あいつは、ローは完璧超人だ。医者を目指せる水準の学力に、初対面だった学部の違う俺に話し掛けて友人になれるコミュニケーション能力、芸術作品みたいな整った顔にお手本のような体型。たまにある隙だってそれは相手を引き込んで離さない長所に転じる。存在が卑怯とも言えるローは、俺と付き合うまではあらゆる女性から引く手数多だったと聞いた。いや残念ながら俺と付き合ってからも引く手数多だった訳だけど。女の浮気は抱いてみれば分かるというが男の浮気は証拠がないと分からん。
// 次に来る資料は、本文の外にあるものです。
Lemma all_attempts_fail (k : nat) :
  every_attempt_fails cfg w ->
  forall st,
    ph st = Solving ->
    attempts_made st + S k = max_attempts cfg ->
    exists n,
      ph (steps n st) = Failure /\ attempts_made (steps n st) = max_attempts cfg.
Proof.
  intros Hfail. induction k as [|k IH]; intros st Hph Ha.
  - destruct (failing_attempt st Hfail Hph) as (n & Hn & Hp).
    exists n. split; [|lia].
    rewrite Hp. replace (exhausted cfg (S (attempts_made st))) with true; [reflexivity|].
    symmetry. apply exhausted_true. lia.
  - destruct (failing_attempt st Hfail Hph) as (n & Hn & Hp).
    replace (exhausted cfg (S (attempts_made st))) with false in Hp
      by (symmetry; apply exhausted_false; lia).
    destruct (IH (steps n st) Hp) as (m & Hm); [lia|].
    exists (n + m). rewrite steps_add. exact Hm.
Qed.

(** From [Idle], an unregistered hotkey leads to [Solving] in two steps. *)
Lemma run_to_solving :
  is_hotkey_registered w 0 = false ->
  run 2 = {| ph := Solving; attempts_made := 0; trace := [EPoll false] |}.
Proof.
  intros H. unfold Registration.run. simpl. unfold Registration.step at 2. simpl.
  unfold Registration.step. simpl. rewrite H. reflexivity.
Qed.

(** *** Worlds in which the search always succeeds *)

(** A found solution that is still fresh reaches [Submitting]. *)
Lemma solve_and_verify (st : state) :
  always_solves w -> never_stale cfg w ->
  ph st = Solving ->
  exists s h blk,
    steps 2 st = {| ph := Submitting s; attempts_made := attempts_made st;
                    trace := trace st ++ [EFetch blk; ESolve (Some s); EVerify s h false] |}.
Proof.
  intros Hsol Hns Hph.
  destruct (await_solution w (List.length (solve_results (trace st)))
                           (fetch_block w (trace st))) as [found|] eqn:E;
    [|exfalso; exact (Hsol _ _ E)].
  pose proof (step_solving_found st found Hph E) as E1. cbv zeta in E1.
  set (s := solution_of (fetch_block w (trace st)) found) in *.
  exists s, (get_current_block w (S (List.length (height_queries (trace st))))),
    (fetch_block w (trace st)).
  simpl. set (st1 := step st) in *.
  assert (Hph1 : ph st1 = Verifying s) by (rewrite E1; reflexivity).
  rewrite (step_verifying st1 s Hph1). cbv zeta.
  assert (Hq : List.length (height_queries (trace st1))
               = S (List.length (height_queries (trace st)))).
  { rewrite E1. simpl. rewrite height_queries_app, length_app. simpl. lia. }
  rewrite Hq.
  assert (Hfresh : is_stale cfg s
                     (get_current_block w (S (List.length (height_queries (trace st)))))
                   = false) by (apply found_is_fresh; assumption).
  rewrite Hfresh. rewrite E1. simpl. rewrite <- app_assoc. reflexivity.
Qed.

(** A round that ends with a rejected submission, attempts being left. *)
Lemma rejected_round (st : state) (why : option reason) :
  always_solves w -> never_stale cfg w ->
  ph st = Solving ->
  (forall s, submit_pow_register w (List.length (submissions (trace st))) s = (false, why)) ->
  why <> Some HotKeyAlreadyRegistered ->
  S (attempts_made st) < max_attempts cfg ->
  exists n,
    ph (steps n st) = Solving
    /\ attempts_made (steps n st) = S (attempts_made st)
    /\ map snd (submissions (trace (steps n st)))
       = map snd (submissions (trace st)) ++ [(false, why)].
Proof.
  intros Hsol Hns Hph Hsub Hwhy Hleft.
  destruct (solve_and_verify st Hsol Hns Hph) as (s & h & blk & E2).
  exists (2 + 2). rewrite steps_add.
  remember (steps 2 st) as st2 eqn:Hst2.
  assert (Hph2 : ph st2 = Submitting s) by (rewrite E2; reflexivity).
  assert (Hn : List.length (submissions (trace st2)) = List.length (submissions (trace st))).
  { rewrite E2. simpl. rewrite submissions_app, length_app. simpl. lia. }
  pose proof (step_submitting_rejected st2 s why Hph2) as E3.
  rewrite Hn in E3. specialize (E3 (Hsub s)). cbv zeta in E3.
  replace (exhausted cfg (S (attempts_made st2))) with false in E3
    by (symmetry; apply exhausted_false; rewrite E2; exact Hleft).
  assert (Hph3 : ph (step st2) = RetrySolving).
  { rewrite E3. simpl. destruct why as [[|m]|]; [congruence | reflexivity | reflexivity]. }
  simpl. rewrite (step_retry _ Hph3). simpl. rewrite E3. simpl. rewrite E2. simpl.
  repeat split.
  rewrite !submissions_app, !map_app. simpl. rewrite app_nil_r. reflexivity.
Qed.

(** A round that ends with an accepted submission. *)
Lemma accepted_round (st : state) (why : option reason) :
  always_solves w -> never_stale cfg w ->
  ph st = Solving ->
  (forall s, submit_pow_register w (List.length (submissions (trace st))) s = (true, why)) ->
  exists n,
    ph (steps n st) = Success
    /\ attempts_made (steps n st) = attempts_made st
    /\ map snd (submissions (trace (steps n st)))
       = map snd (submissions (trace st)) ++ [(true, why)].
Proof.
  intros Hsol Hns Hph Hsub.
  destruct (solve_and_verify st Hsol Hns Hph) as (s & h & blk & E2).
  exists (2 + 1). rewrite steps_add.
  remember (steps 2 st) as st2 eqn:Hst2.
  assert (Hph2 : ph st2 = Submitting s) by (rewrite E2; reflexivity).
  assert (Hn : List.length (submissions (trace st2)) = List.length (submissions (trace st))).
  { rewrite E2. simpl. rewrite submissions_app, length_app. simpl. lia. }
  pose proof (step_submitting_accepted st2 s why Hph2) as E3.
  rewrite Hn in E3. specialize (E3 (Hsub s)).
  simpl. rewrite E3. simpl. rewrite E2. simpl.
  repeat split.
  rewrite !submissions_app, !map_app. simpl. rewrite app_nil_r. reflexivity.
Qed.

(** When every search finds a solution no search times out; when none
    does nothing is verified or submitted. *)
Lemma always_solves_no_timeout (n : nat) :
  always_solves w -> timeouts (trace (run n)) = [].
Proof.
  intros Hsol. apply (run_invariant (fun st => timeouts (trace st) = []));
    [reflexivity|].
  intros st H. step_cases st; trace_simpl; rewrite ?H; try reflexivity;
    exfalso; eapply Hsol; eassumption.
Qed.

Lemma never_solves_no_submission (n : nat) :
  never_solves w ->
  submissions (trace (run n)) = [] /\ verifications (trace (run n)) = []
  /\ match ph (run n) with
     | Verifying _ | Submitting _ | RetrySolving => False
     | _ => True
     end.
Proof.
  intros Hnone.
  apply (run_invariant
           (fun st => submissions (trace st) = [] /\ verifications (trace st) = []
                      /\ match ph st with
                         | Verifying _ | Submitting _ | RetrySolving => False
                         | _ => True
                         end)); [repeat split|].
  intros st (H1 & H2 & H3).
  step_cases st; rewrite ?Hph in *; trace_simpl; rewrite ?H1, ?H2;
    try contradiction; try (repeat split; assumption); try (repeat split; fail).
  rewrite Hnone in *. discriminate.
Qed.

(** *** The claims about the orchestrator *)






End Run.

Lemma le_1_3 : 1 <= 3.
Proof. repeat constructor. Defined.

Lemma le_3_3 : 3 <= 3.
Proof. constructor. Defined.

Lemma world_never_stale (w : World) :
  (forall k, get_current_block w k = Z.of_nat k) -> never_stale (cfg_of 3) w.
Proof.
  intros H k. rewrite !H. simpl staleness_threshold.
  rewrite Nat2Z.inj_succ. unfold Z.succ.
  replace (Z.of_nat k + 1 - Z.of_nat k)%Z with 1%Z.
  - discriminate.
  - rewrite Z.add_simpl_l. reflexivity.
Defined.



Lemma stale_then_failing_eventually_fresh :
  eventually_fresh (cfg_of 3) world_stale_then_failing.
Proof.
  exists 1. intros k Hk. destruct k as [|k]; [inversion Hk|]. simpl. discriminate.
Defined.


(** When every solution goes stale the run never ends: nothing is ever
    submitted and no attempt is ever counted. *)
Lemma always_stale_never_ends (fuel : nat) :
  is_terminal (ph (run (cfg_of 3) world_always_stale fuel)) = false
  /\ submissions (trace (run (cfg_of 3) world_always_stale fuel)) = []
  /\ attempts_made (run (cfg_of 3) world_always_stale fuel) = 0.
Proof.
  assert (H : attempts_made (run (cfg_of 3) world_always_stale fuel) = 0
              /\ submissions (trace (run (cfg_of 3) world_always_stale fuel)) = []
              /\ match ph (run (cfg_of 3) world_always_stale fuel) with
                 | Idle | CheckRegistered | Solving => True
                 | Verifying s =>
                     (block_number s + 10
                      = 10 * Z.of_nat (List.length
                                         (height_queries
                                            (trace (run (cfg_of 3) world_always_stale fuel)))))%Z
                 | _ => False
                 end).
  { apply (run_invariant (cfg_of 3) world_always_stale
             (fun st => attempts_made st = 0
                        /\ submissions (trace st) = []
                        /\ match ph st with
                           | Idle | CheckRegistered | Solving => True
                           | Verifying s =>
                               (block_number s + 10
                                = 10 * Z.of_nat (List.length (height_queries (trace st))))%Z
                           | _ => False
                           end)).
    - repeat split.
    - intros st (Ha & Hs & Hp). unfold Registration.step.
      destruct (ph st) eqn:Hph; try contradiction; simpl.
      + repeat split; assumption.
      + rewrite submissions_app, Hs. repeat split. exact Ha.
      + rewrite submissions_app, height_queries_app, length_app, Hs. simpl.
        split; [exact Ha|]. split; [reflexivity|]. lia.
      + assert (Hst : is_stale (cfg_of 3) s
                        (10 * Z.of_nat (List.length (height_queries (trace st)))) = true).
        { unfold is_stale. apply Z.ltb_lt. simpl. lia. }
        rewrite Hst. simpl. rewrite submissions_app, Hs. repeat split. exact Ha. }
  destruct H as (Ha & Hs & Hp).
  split; [|split; assumption].
  destruct (ph (run (cfg_of 3) world_always_stale fuel)); try contradiction; reflexivity.
Qed.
かと言って俺だってまだまだ人生これからだ。なんかうまいこと可愛い彼女を見付けられるかもしれない。田舎にいた頃はちょっと頭の弱い可愛い女の子がタイプだったし。そんなの都会に来れば山程いるだろう。町を歩いたらそんな子と一日に何人すれ違えるだろうか。

そんな考えに、思わず苦笑する。新しく出来るかもしれない彼女に思いを馳せた訳じゃない。頭に浮かんでしまった、簡単な疑問。

それじゃなんで俺達、付き合ってたんだよ。

引きつり笑いを浮かべる口元とは裏腹に、寝起きの目元はまだ涙腺が緩い。はは、と口から笑いが漏れたのを抑えるように、ぺしり、と左手で両目を覆った。ローには、俺じゃなきゃいけない意味なんてあったのか?ああ、こうなる前に、なんなら付き合う前に気付けたらよかったのに。